The testimony of twenty first graders in Newtown, CT, speaks far louder that I ever could. As the entire nation, "prayed to God for strength" and "prayed to God for peace," we learned what the young girl in North Carolina learned from her grandfathers. God is there. He is real. He hears and answers prayers. And sends strength, peace, love and comfort. He soothes broken hearts and teaches us how to bind each others wounds.

I've felt His power in times of loss in my own life. In Leesie's words, "Happiness . . . filled me up. Tangible--like you could pour it from a pitcher." Like Leesie, I was "overcome" with the power of God's love. Prayer unlocks it.

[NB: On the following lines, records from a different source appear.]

(* ===== verification/HybsterProps.v ===== *)
(** * The properties of Hybster

    Agreement within a view, what a new view rests on, termination, and the runs
    and invariants that show what the view change does not do. *)
From S2P Require Import Prelude Command Worker Peer Runs Wire GoSort Trinx Hybster HybsterSafety.
From S2P Require Quorum.
From Stdlib Require Import Strings.Byte.
Import TrInx Hybster.

(** ** Termination *)
Section ends.
Context {U : Type} `{GoEnv, GoSort, Codec Command, Codec HybsterMessage, Trinx U}.
Implicit Types (p : hybster U).

(** The instances whose command is there. *)
Definition commands_left p : nat := size (filter (λ x : Z * instance, is_Some (i_command x.2)) (p_log p)).
Lemma hyb_exec_ends p : ends exec p.
Proof.
  change (ends (loop (S (size (p_log p))) exec_body) p). apply (loop_ends (λ _, True) commands_left); [|done|].
  - intros p1 _. unfold exec_body, Execute. split; [ends_steps|]. wp_step. wp_step.
    destruct (p_log p1 !! p_execute p1) as [e|] eqn:He; [|by wp_step]. wp_step; [by wp_step|].
    destruct (i_command e) as [cmd|] eqn:Hc; [|by wp_step]. do 7 wp_step. intros _. split; [done|].
    unfold commands_left. cbn. eapply map_filter_insert_size_lt; [exact He|cbn; by rewrite Hc|by intros []].
  - unfold commands_left. pose proof (map_subseteq_size _ _ (map_filter_subseteq
      (λ x : Z * instance, is_Some (i_command x.2)) (p_log p))). lia.
Qed.

Lemma hyb_with_inst_ends s g p : (∀ i, g i ≠ Diverge) → ends (with_inst s g) p.
Proof. intros Hg. unfold with_inst. ends_steps. Qed.
Lemma hyb_get_inst_ends s p : ends (get_inst s) p.
Proof. unfold get_inst. ends_steps. Qed.
Lemma hyb_log_vote_ends k m i : log_vote k m i ≠ Diverge.
Proof. unfold log_vote, Quorum_log. pose proof (@Quorum.log_ends NormalMessage). ends_steps; done. Qed.
Lemma reset_ends i : reset i ≠ Diverge.
Proof. unfold reset. ends_steps. Qed.
Lemma hyb_updateCommand_ends m i : updateCommand m i ≠ Diverge.
Proof. unfold updateCommand. ends_steps. Qed.
Lemma hyb_updateCommandHash_ends m i : updateCommandHash m i ≠ Diverge.
Proof. unfold updateCommandHash. ends_steps. Qed.
Lemma hyb_checkCommandHash_ends c x : checkCommandHash c x ≠ Diverge.
Proof. unfold checkCommandHash. ends_steps. Qed.
Lemma with_certifier_ends {A} (op : TrInxEnclave U → outcome (A * TrInxEnclave U)) p :
  (∀ e, op e ≠ Diverge) → ends (with_certifier op) p.
Proof. intros Ho. unfold with_certifier. ends_steps. Qed.
Lemma wrapAndMarshal_ends m p : ends (wrapAndMarshal m) p.
Proof. unfold wrapAndMarshal. ends_steps. Qed.
#[local] Hint Resolve hyb_exec_ends hyb_get_inst_ends hyb_log_vote_ends reset_ends hyb_updateCommand_ends
  hyb_updateCommandHash_ends hyb_checkCommandHash_ends wrapAndMarshal_ends : go_ends.
Lemma hyb_broadcast_ends b c p : ends (broadcast b c) p.
Proof. unfold broadcast, sendTo. ends_steps. Qed.
Lemma hyb_broadcastNormal_ends m p : ends (broadcastNormal m) p.
Proof. unfold broadcastNormal. ends_steps. Qed.
Lemma marshalAndSign_ends m p : ends (marshalAndSignNormal m) p.
Proof. unfold marshalAndSignNormal. ends_steps. apply with_certifier_ends. intros e. ends_steps. Qed.
#[local] Hint Resolve hyb_broadcast_ends hyb_broadcastNormal_ends marshalAndSign_ends : go_ends.
Lemma broadcastVC_ends m p : ends (broadcastVC m) p.
Proof. unfold broadcastVC. ends_steps. apply with_certifier_ends. intros e. ends_steps. Qed.
Lemma broadcastNV_ends m p : ends (broadcastNV m) p.
Proof. unfold broadcastNV. ends_steps. apply with_certifier_ends. intros e. ends_steps. Qed.
Lemma broadcastNVA_ends m p : ends (broadcastNVA m) p.
Proof. unfold broadcastNVA. ends_steps. apply with_certifier_ends. intros e. ends_steps. Qed.
Lemma hyb_maybeCommit_ends s m p : ends (maybeCommit s m) p.
Proof. unfold maybeCommit. pose proof hyb_with_inst_ends as Hw. ends_steps; done. Qed.
Lemma hyb_fetch_ends checks m p : (∀ i, checks i ≠ Diverge) → ends (fetch_instance checks m) p.
Proof. intros Hc. unfold fetch_instance. ends_steps. Qed.
Lemma hyb_update_slot_ends m p : ends (update_slot m) p.
Proof. unfold update_slot. ends_steps. Qed.
#[local] Hint Resolve broadcastVC_ends broadcastNV_ends broadcastNVA_ends hyb_maybeCommit_ends hyb_update_slot_ends : go_ends.
Lemma hyb_onPrepare_ends m from p : ends (onPrepare m from) p.
Proof.
  unfold onPrepare. pose proof hyb_with_inst_ends as Hw. pose proof hyb_fetch_ends as Hfe.
  repeat (ends_step || (apply Hw; intros ?) || (apply Hfe; intros ?)).
Qed.
Lemma hyb_onCommit_ends m from p : ends (onCommit m from) p.
Proof.
  unfold onCommit. pose proof hyb_with_inst_ends as Hw. pose proof hyb_fetch_ends as Hfe.
  repeat (ends_step || (apply Hw; intros ?) || (apply Hfe; intros ?)).
Qed.
Lemma hyb_onRequest_ends cmd p : ends (onRequest cmd) p.
Proof.
  unfold onRequest. pose proof hyb_with_inst_ends as Hw. repeat (ends_step || (apply Hw; intros ?)).
Qed.
#[local] Hint Resolve hyb_onPrepare_ends hyb_onCommit_ends hyb_onRequest_ends : go_ends.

All you need to do is ask.

I don't know why a troubled young man shot those beautiful children in a sleepy Connecticut town, but I do know that now they are wrapped in God's loving arms--and he won't let them go until their parents are ready to join them forever.

All my love and prayers for you, my wonderful friends and readers, this season of celebration and goodwill,

Angela

Thursday, November 15, 2012

Free Ebooks and English Teachers!


Starting at midnight tonight, Unbroken Connection and Cayman Summer  are free on Kindle for 3 days!! I'm flying up to Las Vegas for the National Council of English Teachers (NCTE) annual conference. I'm excited to spend three days sharing with and learning from the nation's English teachers.

I'm presenting "An Author's Toolkit: Techniques from the Pros," with two friends from Vermont College. I'm so excited to see them again. I'm also part of a roundtable discussion on digital storytelling, "Getting Digi With it," where I'll be telling them all about my amazing readers and what we did together over on my Cayman Summer blog.  

English teachers are my heroes, past and present, so I'm offering the free promo for them, and also to thank you! Thanks for all your patience, love and support.

Next stop, Vegas!

Monday, October 15, 2012

Free "Plot Challenged" Webinar


My free 2-hour webinar, "Plot Challenged," is Wednesday, October 17th, 7 PM EST. Follow this link to register http://www.writingforchildrenlive.com/Angela_Morrison.html 

If you have a hard drive full of great ideas and a few opening chapters, this webinar is for you. I'll go over four plotting strategies that I use and editors expect.

The webinar is available online, so writers can join us from anywhere in the world. If you can't make the live broadcast, no worries. Registrants have free access to the call for 24 hours following it.

If you missed my first teleconference, "Get them Talking: From Dialogue to Scene," you can download it for a small fee at http://www.writingforchildrenlive.com/Angela_Morrison.html 


Tuesday, October 2, 2012

FREE Teleconference Tomorrow!


My free teleconference for writers, "Get them Talking: From Dialogue to Scene," broadcasts October 3rd--tomorrow! Kim at Writing for Children Live tells me that if you phone in or tune in online for the live broadcast, you'll get to ask questions. 

If you've ever had an agent tell you to "show not tell," you need this teleconference.

I teach an easy-to-understand, no pressure technique that will help you craft dynamic scenes that will create a movie in your readers' heads. 

This teleconference includes a detailed handout you can download plus my guide to punctuating dialogue as a bonus.

We're offering a follow-up, free 2-hour webinar, "Plot Challenged," on October 17th.
The broadcasts are available via telephone and online, so writers can join us from anywhere in the world. If you can't make the live broadcast, no worries. Registrants have free access to the call for 24 hours following it. Following that you can purchase the teleconference for a small fee.

Follow this link to register:  http://www.writingforchildrenlive.com/Angela_Morrison.html  Please join us!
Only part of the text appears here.